What to work on: Take the data from its first line. Print each line exactly until the line containing "let '(o, p) := pool_send_msg" has been printed too.
====== Provided records
Section add.
Context {U : Type} `{IntoRelayUrl U}.
Definition add_parsed (c : InnerClient) (u : U) (caps : RelayCapabilities.t) : result bool Error * InnerClient :=
  match into_relay_url u with
  | Err e => (Err (RelayUrlErr e), c)
  | Ok url => add_relay_with_capabilities c url caps
  end.
Definition add_relay (c : InnerClient) (u : U) := add_parsed c u RelayCapabilities.default.
Definition add_discovery_relay (c : InnerClient) (u : U) := add_parsed c u RelayCapabilities.DISCOVERY.
Definition add_read_relay (c : InnerClient) (u : U) := add_parsed c u RelayCapabilities.READ.
Definition add_write_relay (c : InnerClient) (u : U) := add_parsed c u RelayCapabilities.WRITE.
Definition add_gossip_relay (c : InnerClient) (u : U) := add_parsed c u RelayCapabilities.GOSSIP.
End add.

Definition remove_relay (c : InnerClient) (url : RelayUrl) : result unit Error * InnerClient :=
  let '(r, p) := Pool.remove_relay (pool c) url in (map_err Pool r, set_pool c p).

(** [Display] of the only error of [Pool.remove_relay]. *)
Definition not_found_text (url : RelayUrl) : string := "relay '" +:+ RelayUrl.as_str url +:+ "' not found in pool".

Fixpoint remove_each (c : InnerClient) (urls : list RelayUrl) (o : Output unit) : Output unit * InnerClient :=
  match urls with
  | [] => (o, c)
  | url :: urls =>
      let '(r, p) := Pool.remove_relay (pool c) url in
      remove_each (set_pool c p) urls (record o url (map_err (λ _, not_found_text url) r))
  end.
Definition remove_all_relays (c : InnerClient) : Output unit * InnerClient :=
  remove_each c (elements (dom (snapshot (pool c)))) (output_new tt).

Definition client_shutdown (c : InnerClient) : InnerClient := set_pool c (pool_shutdown (pool c)).

(** The whole pool, without the gate of [connect_relay]. *)
Definition connect (answer : Pool.Relay → result unit string) (c : InnerClient) : Output unit * InnerClient :=
  let '(o, p) := try_connect_inner answer (pool c) in (o, set_pool c p).
Definition disconnect (answer : Pool.Relay → result unit string) (c : InnerClient) : Output unit * InnerClient :=
  let '(o, p) := pool_disconnect answer (pool c) in (o, set_pool c p).
Definition send_msg (answer : Pool.Relay → result unit string) (c : InnerClient) (m : ClientMessage) : Output unit * InnerClient :=
  let '(o, p) := pool_send_msg answer (pool c) m in (o, set_pool c p).

(** One relay; [answer] is [None] when the time of [try_connect_relay] is up. *)
Definition try_connect_relay (answer : Pool.Relay → option (result unit ClientError)) (c : InnerClient) (url : RelayUrl) :
    result unit Error * InnerClient :=
  match get_relay (pool c) url with
  | None => (Err (UnknownRelay url), c)
  | Some r =>
      match check_admit_connection c url with
      | Err e => (Err e, c)
      | Ok _ =>
          (match answer r with
           | None => Err (ConnectTimeout url)
           | Some res => map_err Relay res
           end, set_pool c (ask (pool c) r AskConnect))
      end
  end.
Definition connect_relay (answer : Pool.Relay → result unit ClientError) (c : InnerClient) (url : RelayUrl) :
    result unit Error * InnerClient :=
  match get_relay (pool c) url with
  | None => (Err (UnknownRelay url), c)
  | Some r =>
      match check_admit_connection c url with
      | Err e => (Err e, c)
      | Ok _ => (map_err Relay (answer r), set_pool c (ask (pool c) r AskConnect))
      end
  end.
Definition disconnect_relay (answer : Pool.Relay → result unit ClientError) (c : InnerClient) (url : RelayUrl) :
    result unit Error * InnerClient :=
  match get_relay (pool c) url with
  | None => (Err (UnknownRelay url), c)
  | Some r => (map_err Relay (answer r), set_pool c (ask (pool c) r AskDisconnect))
  end.

(** *** Waiting for connections *)

(** What a receiver of the notifications gets. *)
Inductive Received :=
| Got (n : PoolNotification)
| Lagged (skipped : N)
| Closed
| Elapsed.

Definition all_relays_connected (status : Pool.Relay → RelayStatus) (p : Pool.Pool) : bool :=
  negb (bool_decide (snapshot p = ∅))
  && forallb (λ x, bool_decide (status x.2 = RelayStatus.Connected)) (map_to_list (snapshot p)).

(** A turn of the loop: what is received, and then the relays and their
    statuses.  The loop runs until the deadline, so the turns end in [Elapsed]
    at the latest. *)
Fixpoint wait_loop (turns : list (Received * (Pool.Pool * (Pool.Relay → RelayStatus)))) : bool :=
  match turns with
  | [] => false
  | (Got (PoolStatus _ _), (p, status)) :: turns => if all_relays_connected status p then true else wait_loop turns
  | (Got _, _) :: turns => wait_loop turns
  | _ => false
  end.
Definition wait_for_connection (status : Pool.Relay → RelayStatus) (c : InnerClient)
    (turns : list (Received * (Pool.Pool * (Pool.Relay → RelayStatus)))) : bool :=
  if all_relays_connected status (pool c) then true else wait_loop turns.

(** The task behind [Client::monitor] ([builder.rs], [monitor.rs]). *)
Inductive MonitorNotification := StatusChanged (relay_url : RelayUrl) (status : RelayStatus).
Fixpoint forward_monitor_notifications (items : list Received) : list MonitorNotification :=
  match items with
  | Got (PoolStatus url status) :: items => StatusChanged url status :: forward_monitor_notifications items
  | Got _ :: items => forward_monitor_notifications items
  | _ => []
  end.

(** *** Publishing *)

Definition sign_event_builder (clock : option Timestamp) (c : InnerClient) (b : EventBuilder) : result Event Error :=
  let? s := ok_or (signer c) SignerNotConfigured in
  let? pubkey := map_err Signer (get_public_key s) in
  let? unsigned := map_err EventBuilderErr (EventBuilder.build_unsigned clock b pubkey) in
  map_err Signer (sign_event s unsigned).

(** [gossip.rs]: the relays of a route the pool does not know are added and
    connected, each as far as the gates and the pool let it. *)
Definition ensure_gossip_relay (c : InnerClient) (url : RelayUrl) : InnerClient :=
  match get_relay (pool c) url with
  | Some _ => c
  | None =>
      match check_admit_relay c url with
      | Err _ => c
      | Ok _ =>
          match Pool.add_relay (pool c) url RelayCapabilities.GOSSIP with
          | (Err _, p) => set_pool c p
          | (Ok _, p) =>
              let c := set_pool c p in
              match check_admit_connection c url with
              | Err _ => c
              | Ok _ =>
                  match get_relay (pool c) url with
                  | Some r => set_pool c (ask (pool c) r AskConnect)
                  | None => c
                  end
              end
          end
      end
  end.
Definition ensure_gossip_relays (c : InnerClient) (urls : list RelayUrl) : InnerClient :=
  foldl ensure_gossip_relay c urls.

Section publish.
Variable answer : Pool.Relay → result unit string.

Definition pool_publish (c : InnerClient) (event : Event) : result (Output EventId) Error * InnerClient :=
  let '(r, p) := Pool.pool_send_event answer (pool c) event in (map_err Pool r, set_pool c p).
Definition pool_publish_to (c : InnerClient) (urls : gset RelayUrl) (event : Event) :
    result (Output EventId) Error * InnerClient :=
  let '(r, p) := Pool.send_event_to answer (pool c) urls event in (map_err Pool r, set_pool c p).

Definition gossip_send_event (g : Gossip.Inner (DB := DB)) (c : InnerClient) (event : Event) :
    result (Output EventId) Error * InnerClient :=
  match break_down_event g event with
  | Relays relays => pool_publish_to (ensure_gossip_relays c (elements relays)) relays event
  | OrphanEvent true => (Err PrivateMessageRelaysNotFound, c)
  | OrphanEvent false => pool_publish c event
  end.
Definition send_event (c : InnerClient) (event : Event) : result (Output EventId) Error * InnerClient :=
  match gossip c with
  | Some g => gossip_send_event g c event
  | None => pool_publish c event
  end.
Definition send_event_to {U} `{IntoRelayUrl U} (c : InnerClient) (urls : list U) (event : Event) :
    result (Output EventId) Error * InnerClient :=
  match collect_relay_urls urls with
  | Err e => (Err (RelayUrlErr e), c)
  | Ok urls => pool_publish_to c (list_to_set urls) event
  end.

Definition send_event_builder (clock : option Timestamp) (c : InnerClient) (b : EventBuilder) :
    result (Output EventId) Error * InnerClient :=
  match sign_event_builder clock c b with
  | Err e => (Err e, c)
  | Ok event => send_event c event
  end.
Definition send_event_builder_to {U} `{IntoRelayUrl U} (clock : option Timestamp) (c : InnerClient) (urls : list U)
    (b : EventBuilder) : result (Output EventId) Error * InnerClient :=
  match sign_event_builder clock c b with
  | Err e => (Err e, c)
  | Ok event => send_event_to c urls event
  end.
End publish.

(** *** Subscriptions *)

(** [merged.success.extend(..)] and [merged.failed.extend(..)]. *)
Definition merge_output {A B} (merged : Output A) (one : Output B) : Output A :=
  mkOutput (value merged) (success merged ∪ success one) (failed one ∪ failed merged).

Section subscribe.
Variable answer : Pool.Relay → result unit string.

Definition pool_subscribe_to (c : InnerClient) (urls : gset RelayUrl) (id : SubscriptionId) (f : Filter) (o : SubscribeOptions) :
    result (Output SubscriptionId) Error * InnerClient :=
  let '(r, p) := Pool.subscribe_to answer (pool c) urls id [f] o in (map_err Pool r, set_pool c p).

(** The subscription on the READ relays, recorded when one of them took it. *)
Definition subscribe_generic (c : InnerClient) (id : SubscriptionId) (f : Filter) (o : SubscribeOptions) :
    result (Output SubscriptionId) Error * InnerClient :=
  match Pool.pool_subscribe answer (pool c) id [f] o with
  | (Err e, p) => (Err (Pool e), set_pool c p)
  | (Ok out, p) =>
      let c := set_pool c p in
      let relays := elements (success out) in
      (Ok out, if decide (relays = []) then c
               else set_subscriptions c (<[id := mkSubscription relays [f]]> (subscriptions c)))
  end.

(** The loop of [gossip_subscribe] over the routed relays. *)
Fixpoint subscribe_each (c : InnerClient) (id : SubscriptionId) (o : SubscribeOptions) (parts : list (RelayUrl * Filter))
    (out : Output SubscriptionId) (relays : list RelayUrl) (filters : list Filter) :
    Output SubscriptionId * list RelayUrl * list Filter * InnerClient :=
  match parts with
  | [] => (out, relays, filters, c)
  | (url, f) :: parts =>
      match pool_subscribe_to c {[url]} id f o with
      | (Err _, c) => subscribe_each c id o parts out relays filters
      | (Ok one, c) =>
          subscribe_each c id o parts
            (merge_output out one)
            (relays ++ [url]) (filters ++ [f])
      end
  end.

Definition gossip_subscribe (g : Gossip.Inner (DB := DB)) (c : InnerClient) (id : SubscriptionId) (f : Filter)
    (o : SubscribeOptions) : result (Output SubscriptionId) Error * InnerClient :=
  match break_down g f with
  | PerRelay m =>
      let parts := map_to_list m in
      let c := ensure_gossip_relays c parts.*1 in
      let '(out, relays, filters, c) := subscribe_each c id o parts (output_new id) [] [] in
      (Ok out, if decide (success out = ∅) then c
               else set_subscriptions c (<[id := mkSubscription relays filters]> (subscriptions c)))
  | _ => subscribe_generic c id f o
  end.

Definition subscribe_with_id (c : InnerClient) (id : SubscriptionId) (f : Filter) (o : SubscribeOptions) :
    result (Output SubscriptionId) Error * InnerClient :=
  match gossip c with
  | Some g => gossip_subscribe g c id f o
  | None => subscribe_generic c id f o
  end.

(** [fresh]: what [SubscriptionId::generate] gives. *)
Definition subscribe (fresh : result SubscriptionId string) (c : InnerClient) (f : Filter) (o : SubscribeOptions) :
    result (Output SubscriptionId) Error * InnerClient :=
  match fresh with
  | Err e => (Err (SubscriptionIdGeneration e), c)
  | Ok id => subscribe_with_id c id f o
  end.

(** The relays recorded are those asked for, whether or not they took it. *)
Definition subscribe_to {U} `{IntoRelayUrl U} (fresh : result SubscriptionId string) (c : InnerClient) (urls : list U)
    (f : Filter) (o : SubscribeOptions) : result (Output SubscriptionId) Error * InnerClient :=
  match fresh with
  | Err e => (Err (SubscriptionIdGeneration e), c)
  | Ok id =>
      match collect_relay_urls urls with
      | Err e => (Err (RelayUrlErr e), c)
      | Ok urls =>
          match pool_subscribe_to c (list_to_set urls) id f o with
          | (Err e, c) => (Err e, c)
          | (Ok out, c) =>
              (Ok out, if decide (success out = ∅) then c
                       else set_subscriptions c (<[id := mkSubscription urls [f]]> (subscriptions c)))
          end
      end
  end.
End subscribe.

Definition unsubscribe (c : InnerClient) (id : SubscriptionId) : Output unit * InnerClient :=
  (Pool.unsubscribe (pool c) id, set_subscriptions c (delete id (subscriptions c))).

Definition unsubscribe_each (c : InnerClient) (ids : list SubscriptionId) : Output unit * InnerClient :=
  foldl (λ st id, let '(one, c) := unsubscribe st.2 id in (merge_output st.1 one, c)) (output_new tt, c) ids.
Definition unsubscribe_all (c : InnerClient) : Output unit * InnerClient :=
  unsubscribe_each c (elements (dom (subscriptions c))).

Definition subscription (c : InnerClient) (id : SubscriptionId) : option SubscriptionRecord := subscriptions c !! id.

(** *** Fetching *)

(** A merged stream: the subscriptions it was opened with. *)
Definition Stream : Type := list (RelayUrl * SubscriptionId * Pool.Relay).
Definition eose_options : SubscribeOptions := mkSubscribeOptions true.

Section streams.
(** What relays answer to a subscription, and the identifiers drawn for the
    [k]-th stream. *)
Variable answer : Pool.Relay → result unit ClientError.
Variable fresh : nat → nat → option SubscriptionId.

Definition open_stream (k : nat) (c : InnerClient) (urls : gset RelayUrl) (f : Filter) : result Stream Error * InnerClient :=
  let '(r, p) := Pool.stream_events_to answer (fresh k) (pool c) urls [f] eose_options in
  (map_err Pool r, set_pool c p).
============
Task solution:
Section add.
Context {U : Type} `{IntoRelayUrl U}.
Definition add_parsed (c : InnerClient) (u : U) (caps : RelayCapabilities.t) : result bool Error * InnerClient :=
  match into_relay_url u with
  | Err e => (Err (RelayUrlErr e), c)
  | Ok url => add_relay_with_capabilities c url caps
  end.
Definition add_relay (c : InnerClient) (u : U) := add_parsed c u RelayCapabilities.default.
Definition add_discovery_relay (c : InnerClient) (u : U) := add_parsed c u RelayCapabilities.DISCOVERY.
Definition add_read_relay (c : InnerClient) (u : U) := add_parsed c u RelayCapabilities.READ.
Definition add_write_relay (c : InnerClient) (u : U) := add_parsed c u RelayCapabilities.WRITE.
Definition add_gossip_relay (c : InnerClient) (u : U) := add_parsed c u RelayCapabilities.GOSSIP.
End add.

Definition remove_relay (c : InnerClient) (url : RelayUrl) : result unit Error * InnerClient :=
  let '(r, p) := Pool.remove_relay (pool c) url in (map_err Pool r, set_pool c p).

(** [Display] of the only error of [Pool.remove_relay]. *)
Definition not_found_text (url : RelayUrl) : string := "relay '" +:+ RelayUrl.as_str url +:+ "' not found in pool".

Fixpoint remove_each (c : InnerClient) (urls : list RelayUrl) (o : Output unit) : Output unit * InnerClient :=
  match urls with
  | [] => (o, c)
  | url :: urls =>
      let '(r, p) := Pool.remove_relay (pool c) url in
      remove_each (set_pool c p) urls (record o url (map_err (λ _, not_found_text url) r))
  end.
Definition remove_all_relays (c : InnerClient) : Output unit * InnerClient :=
  remove_each c (elements (dom (snapshot (pool c)))) (output_new tt).

Definition client_shutdown (c : InnerClient) : InnerClient := set_pool c (pool_shutdown (pool c)).

(** The whole pool, without the gate of [connect_relay]. *)
Definition connect (answer : Pool.Relay → result unit string) (c : InnerClient) : Output unit * InnerClient :=
  let '(o, p) := try_connect_inner answer (pool c) in (o, set_pool c p).
Definition disconnect (answer : Pool.Relay → result unit string) (c : InnerClient) : Output unit * InnerClient :=
  let '(o, p) := pool_disconnect answer (pool c) in (o, set_pool c p).
Definition send_msg (answer : Pool.Relay → result unit string) (c : InnerClient) (m : ClientMessage) : Output unit * InnerClient :=
  let '(o, p) := pool_send_msg answer (pool c) m in (o, set_pool c p).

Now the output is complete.